■ What the task asks ■
Exactly as written, return every line of the data below.

■ Data under study ■
(** * markers/uncollect.py: the "uncollect" / "uncollectif" collection filter

    A shallow embedding of [get_uncollect_function], [uncollectif] and
    [pytest_collection_modifyitems], and the properties of the filter.

    Python objects are modelled by the interface the module reads from
    them: a marker is its [.args], its [.kwargs] and, for the iterable
    shape, the list its iteration yields; a test item is its name, its
    keyword markers, its configuration, its fixture values and its
    declared fixture names.  Calls to the logger (cfme.utils.log) write
    to a sink nothing in this module reads back; they are left out. *)

From stdpp Require Import gmap strings list fin_maps pretty.

Local Open Scope string_scope.
Local Open Scope Z_scope.
Local Open Scope list_scope.

(** ** Python values and exceptions *)

(** First-order Python values: what fixtures hold, what predicates
    return, what a [reason=] keyword carries. *)
Inductive value : Type :=
  | VNone
  | VBool (b : bool)
  | VInt (n : Z)
  | VStr (s : string)
  | VObj (repr : string).

(** The exceptions the module can see.  [Exception] is the plain
    built-in class with its message; [Raised] stands for whatever a
    predicate or a collaborator raises on its own. *)
Inductive exn : Type :=
  | TypeError
  | IndexError
  | KeyError (key : string)
  | Exception (msg : string)
  | Raised (what : string).

Inductive result (A : Type) : Type :=
  | Ok (a : A)
  | Err (e : exn).
Arguments Ok {A} a.
Arguments Err {A} e.

#[global] Instance value_eq_dec : EqDecision value.
Proof. solve_decision. Defined.
#[global] Instance exn_eq_dec : EqDecision exn.
Proof. solve_decision. Defined.
#[global] Instance result_eq_dec `{EqDecision A} : EqDecision (result A).
Proof. solve_decision. Defined.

■ Task answer ■
(** * markers/uncollect.py: the "uncollect" / "uncollectif" collection filter

    A shallow embedding of [get_uncollect_function], [uncollectif] and
    [pytest_collection_modifyitems], and the properties of the filter.

    Python objects are modelled by the interface the module reads from
    them: a marker is its [.args], its [.kwargs] and, for the iterable
    shape, the list its iteration yields; a test item is its name, its
    keyword markers, its configuration, its fixture values and its
    declared fixture names.  Calls to the logger (cfme.utils.log) write
    to a sink nothing in this module reads back; they are left out. *)

From stdpp Require Import gmap strings list fin_maps pretty.

Local Open Scope string_scope.
Local Open Scope Z_scope.
Local Open Scope list_scope.

(** ** Python values and exceptions *)

(** First-order Python values: what fixtures hold, what predicates
    return, what a [reason=] keyword carries. *)
Inductive value : Type :=
  | VNone
  | VBool (b : bool)
  | VInt (n : Z)
  | VStr (s : string)
  | VObj (repr : string).

(** The exceptions the module can see.  [Exception] is the plain
    built-in class with its message; [Raised] stands for whatever a
    predicate or a collaborator raises on its own. *)
Inductive exn : Type :=
  | TypeError
  | IndexError
  | KeyError (key : string)
  | Exception (msg : string)
  | Raised (what : string).

Inductive result (A : Type) : Type :=
  | Ok (a : A)
  | Err (e : exn).
Arguments Ok {A} a.
Arguments Err {A} e.

#[global] Instance value_eq_dec : EqDecision value.
Proof. solve_decision. Defined.
#[global] Instance exn_eq_dec : EqDecision exn.
Proof. solve_decision. Defined.
#[global] Instance result_eq_dec `{EqDecision A} : EqDecision (result A).
Proof. solve_decision. Defined.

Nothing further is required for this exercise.